Гриша проснулся за час до стука, задохнувшись от чужой, чудовищной боли, в которой вдруг узнал отцовскую душу. А Витя, в ту же секунду, почувствовал, как из мира ушло что-то огромное и теплое, словно погасло огромное солнце, согревавшее их маленькую вселенную. В воздухе повис крик, который никто не услышал.
Потом был вой. Не плач, а именно вой. Светланин. Звук, который, казалось, рвет ткань реальности, выворачивает душу наизнанку. Она не рыдала, она выла, как раненый зверь, билась головой о косяк двери, и ее не могли удержать. Этот звук впивался в мальчиков острыми зазубренными крючьями, и они понимали, что никогда, никогда его не забудут.
Следующие дни слились в одно серое, безвоздушное пятно. Похороны прошли как в тумане. Гроб, цветы, чужие лица, искренние и не очень. Гриша все время сжимал руку Вити, и сквозь ладони между ними текли два разных вида горя: Гришино – острое, наполненное чужими образами той ночи, и Витино – тихое, глухое, как пустота после обвала.
Вернулись домой. Дом перестал быть домом. Он стал склепом, наполненным призраком Артема. Его недокуренная папироса на балконе. Его инженерные чертежи на столе. Его запах, который еще витал в складках штор. Светлана перестала быть матерью. Она превратилась в статую скорби. Она сидела на кухне, уставясь в одну точку, и не реагировала ни на что. Не готовила, не убирала, не говорила. Просто сидела, и из ее глаз беззвучно текли слезы, капля за каплей, словно источался сам ее жизненный сок.

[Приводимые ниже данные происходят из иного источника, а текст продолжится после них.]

(* ===== verification/Clock.v ===== *)
(** * The epoch and the anchored frontier move together

    The epoch a node stamps on a vertex and the committed frontier it anchors
    both follow the commit cursor, so an honest header passes [validateEpoch]
    whatever the gap between the production round and the cursor (validate.go,
    commit.go, epoch.go). *)

From S2P Require Import Prelude Types Fees Validators Stake Thermostat Storage Tracker Ingress Domains Staged Coins Ledger Ops Dag Vertices Gaps Anchor Agreement Forks Commit Supply Epoch Persist Smt Merkle Index IndexFacts Retention Feed Honest Header Admission Cursor Replica Vetting Relay.

(** ** The frontier of a feed *)

(** The last recorded round after a log; a round at or below it is ignored. *)
Definition frontierStep (mark : option Z) (f : IndexFeed) : option Z :=
  match f with
  | SetFrontier x => if match mark with Some r => x <=? r | None => false end then mark else Some x
  | _ => mark
  end.

Definition lastFrontier (boot : option Z) (log : list IndexFeed) : option Z := foldl frontierStep boot log.

Lemma replay_frontier (Hf : bytes -> Hash) c log : forall m m', historyOk m -> replay Hf c m log = Some m' ->
  historyOk m' /\ last (m_order m') = lastFrontier (last (m_order m)) log.
Proof.
  induction log as [|f log IH]; intros m m' Hk Hr; cbn [replay] in *; [by injection Hr as <-|].
  destruct (applyFeed Hf c m f) as [m1|] eqn:Ea; [|done]. cbn [mbind option_bind] in Hr.
  assert (H1 : historyOk m1 /\ last (m_order m1) = frontierStep (last (m_order m)) f).
  { assert (Hs : managerStep Hf m (feedOp c f) = Some m1) by (rewrite <- Ea; by destruct f).
    assert (Hc : (exists q, f = SetFrontier q) \/ forall q, f ≠ SetFrontier q) by (destruct f; (by left; eauto) || by right).
    destruct Hc as [[q ->]|Hne].
    - injection Hs as <-. cbn [frontierStep]. destruct (match last (m_order m) with Some r => q <=? r | None => false end) eqn:El.
      + unfold managerSetFrontier. by rewrite El.
      + pose proof (frontier_recorded Hf m q (hk_size m Hk) El) as Hrec. pose proof (last_below m q (hk_sorted m Hk) El) as Hlt.
        split; [by eapply recorded_ok|]. by destruct (recorded_order m q _ _ Hk Hlt Hrec) as (_ & ? & _).
    - assert (Hsame : sameHistory m m1) by (apply (step_same Hf m (feedOp c f) m1 Hs); destruct f; done || by destruct (Hne round)).
      split; [by apply (sameHistory_ok m)|]. destruct Hsame as (_ & -> & _). destruct f; done || by destruct (Hne round). }
  destruct H1 as [Hk1 E1]. destruct (IH m1 m' Hk1 Hr) as [Hk' E']. split; [done|]. unfold lastFrontier in *. cbn [foldl]. by rewrite <- E1.
Qed.

Section Clock.
Context {M : Type} `{Pebble M} (E : Env M) (c : Config) (wired : bool) (k : NodeConfig) (bodyBytes : BodyEncoder) (boot : option Z).
Implicit Types (L : Ledger M) (d : DAG M) (n : Node M).

Definition front L : option (option Z) := lastFrontier boot <$> l_index L.

Lemma front_feed L f : (forall r, f ≠ SetFrontier r) -> front (feed L f) = front L.
Proof using.
  intros Hn. unfold front, feed. cbn. destruct (l_index L) as [log|]; [|done]. cbn. unfold lastFrontier. rewrite foldl_app. cbn.
  destruct f; done || by destruct (Hn round).
Qed.

(** ** Transactions move neither *)

Lemma settleDeletion_front L id g b L' r : settleDeletion c L id g b = Some (L', r) -> front L' = front L.
Proof using.
  intros Hs. unfold settleDeletion in Hs. cbv zeta in Hs.
  assert (Hf : front (feed (set_tracker L (deleteObject (l_tracker L) id)) (RemoveObject id)) = front L) by (by rewrite front_feed).
  repeat (case_match; simplify_option_eq; try done).
Qed.

Lemma settleAll_front targets gas : forall L L', settleAll c L targets gas = Some L' -> front L' = front L.
Proof using.
  induction targets as [|id targets IH]; intros L L' Hs; cbn [settleAll] in Hs; [by simplify_eq|].
  destruct (settleDeletion _ _ _ _ _) as [[L1 r]|] eqn:E1; [|done]. apply settleDeletion_front in E1. apply IH in Hs. cbn in Hs. congruence.
Qed.
(* ===== verification/Restart.v ===== *)
(** * What a restart loses (cmd/node/init.go, internal/consensus/commit.go,
    epoch_persist.go)

    The live set is encoded before the boundary changes it, and the issuance rate
    is not part of any batch. *)

From S2P Require Import Prelude Types Fees Validators Stake Thermostat Storage Tracker Ingress Domains Staged Coins Ledger Ops Dag Vertices Gaps Anchor Agreement Forks Commit Supply Epoch Rewards Persist Resume Smt Index Feed Header Admission Cursor.

(** [restoreValidatorSet]: [None] when nothing was persisted. *)
Definition restoreValidatorSet (infos : list ValidatorInfo) : option ValidatorSet :=
  if Nat.eqb (length infos) 0 then None
  else Some (foldl (fun vs v => SetRewardCoin (AddWithStake vs (Pubkey v) (QUICAddr v) (BLSPubkey v) (SelfStake v) (DelegatedTotal v) (Jailed v))
                                  (Pubkey v) (RewardCoin v)) (NewValidatorSet []) infos).

(** [buildValidatorSet]. *)
Definition buildValidatorSet (db : DB) (bootstrap : bool) (self : Hash) : ValidatorSet :=
  match restoreValidatorSet (default [] (LoadLiveValidators db)) with
  | Some restored => restored
  | None => if bootstrap then NewValidatorSet [self] else NewValidatorSet []
  end.

(** [MarkStateAdopted] and [HasAdoptedState] (adopted.go). *)
Definition stateAdoptedKey : bytes := metaKey "stateAdopted".

Definition MarkStateAdopted (db : DB) : DB := <[stateAdoptedKey := [1]]> db.

Definition HasAdoptedState (db : DB) : bool :=
  match db !! stateAdoptedKey with
  | None => false
  | Some mark =>
      if Nat.eqb (length mark) 0 then false
      else match db !! metaKey "commitCursor" with
      | None => false
      | Some cursor =>
          if Nat.ltb (length cursor) 8 || (be_dec (take 8 cursor) =? 0) then false
          else negb (Nat.eqb (length (default [] (LoadLiveValidators db))) 0)
      end
  end.

Definition boundaryNode : Node (gmap bytes bytes) :=
  mkNode epochDag emptyStore ∅ ∅ ∅ ∅ 0 0 [] None false ∅ 30 0 zeroHash 0 0 0 None [].

Definition afterBoundary : Node (gmap bytes bytes) := default boundaryNode (advanceCommitCursor sampleEnv epochConfig true boundaryNode 30).

(** The ledger a restart finds: the durable stores with the restored live set. *)
Definition restartedDag : DAG (gmap bytes bytes) :=
  set_ledger (n_dag afterBoundary) (set_validators (d_ledger (n_dag afterBoundary)) (buildValidatorSet (n_db afterBoundary) false (h 7))).

(** The batch of an epoch boundary holds the new epoch and cursor with the live
    validator set from before the boundary: a restart from it revives a removed validator
    whose stake was already paid back and loses the boundary's restaked rewards. *)
Theorem boundary_persists_outgoing_set :
  loadCommitCursor (n_db afterBoundary) = Some 31 /\ loadMetaUint64 (n_db afterBoundary) (metaKey "currentEpoch") = Some 3 /\
  Contains (l_validators (d_ledger (n_dag afterBoundary))) (h 8) = false /\ Contains (l_validators (d_ledger restartedDag)) (h 8) = true /\
  bonded (l_validators (d_ledger (n_dag afterBoundary))) = 486 /\ bonded (l_validators (d_ledger restartedDag)) = 600 /\
  l_coins (d_ledger restartedDag) = l_coins (d_ledger (n_dag afterBoundary)).
Proof. split_and!; vm_compute; reflexivity. Qed.

(** ** The issuance rate *)

Section Rate.
Context {M : Type}.
Implicit Type d : DAG M.

(** Whatever was persisted, a restart keeps the constructor's rate. *)
Lemma restart_keeps_genesis_rate d0 db : issuanceRateMicro (d_rewards (restoreEpochState d0 db)) = issuanceRateMicro (d_rewards d0).
Proof using.
  unfold restoreEpochState, restoreStrictLatch, restoreAccumulators, installAccumulators, restoreCommittedMembers. cbv zeta.
  repeat case_match; done.
Qed.

End Rate.

Definition withRate (d : DAG (gmap bytes bytes)) (rate : Z) : DAG (gmap bytes bytes) :=
  set_rewards d (mkRewards (epochFees (d_rewards d)) (epochRoundsProduced (d_rewards d)) rate).

Definition supplyAfterBoundary (d : DAG (gmap bytes bytes)) : option Z :=
  d' ← transitionEpoch sampleEnv epochConfig true d; cs_supply <$> l_coins (d_ledger d').

(** A node running at rate 5000 writes the batch of a regime change; its restart
    runs at the genesis rate and mints another amount at the next boundary. *)
Definition runningDag : DAG (gmap bytes bytes) := withRate epochDag 5000.

Definition rebootedDag : DAG (gmap bytes bytes) :=
  let db := saveCommitCursorBatch ∅ 30 (batchOf runningDag) in
  let d0 := mkDAG (d_ledger runningDag) (mkRegime ∅ ∅ false 0 (-1) false false false) (mkEpochs 0 None None None None None None None ∅ [])
              (mkRewards ∅ ∅ (GenesisRateMicro (thermostat epochConfig))) in
  restoreEpochState d0 db.

Theorem restart_resets_issuance :
  (forall (d0 : DAG (gmap bytes bytes)) db, issuanceRateMicro (d_rewards (restoreEpochState d0 db)) = issuanceRateMicro (d_rewards d0)) /\
  epochFees (d_rewards rebootedDag) = epochFees (d_rewards runningDag) /\
  epochRoundsProduced (d_rewards rebootedDag) = epochRoundsProduced (d_rewards runningDag) /\
  currentEpoch (d_epochs rebootedDag) = currentEpoch (d_epochs runningDag) /\
  supplyAfterBoundary runningDag ≠ supplyAfterBoundary rebootedDag.
Proof.
  split; [intros; apply restart_keeps_genesis_rate|]. split; [vm_compute; reflexivity|]. split; [vm_compute; reflexivity|].
  split; [vm_compute; reflexivity|]. vm_compute. discriminate.
Qed.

Братья остались одни. Вдвоем против мира, который в одночасье лишился смысла и опоры. Они не говорили о случившемся. Слова были бесполезны. Вместо этого они молча делали то, что должна была делать мать. Витя, сжав губы, пытался сварить картошку. Гриша вытирал пыль, в которой видел отпечатки пальцев отца.
Ночью Гриша проваливался в кошмары. Но теперь это были не чужие сны. Это была та самая темная аллея, тот хруст костей, тот последний взгляд. Он просыпался, зажав рот рукой, чтобы не закричать и не напугать мать. И каждый раз, просыпаясь, он видел, что Витя не спит. Он сидит на своей кровати и смотрит на него в темноте, и в комнате стоит густой, как бульон, запах свежего хлеба – единственная защита, которую он мог предложить, единственное утешение, которое у него осталось.
Они спали в одной кровати, как в раннем детстве, прижавшись друг к другу спинами, пытаясь согреться в ледяном доме, где умер огонь. Их миры, всегда такие разные, теперь слились в одном горе. Гриша видел боль, а Витя пытался ее заткнуть светом. Но свет был слабым, а боль – бездонной.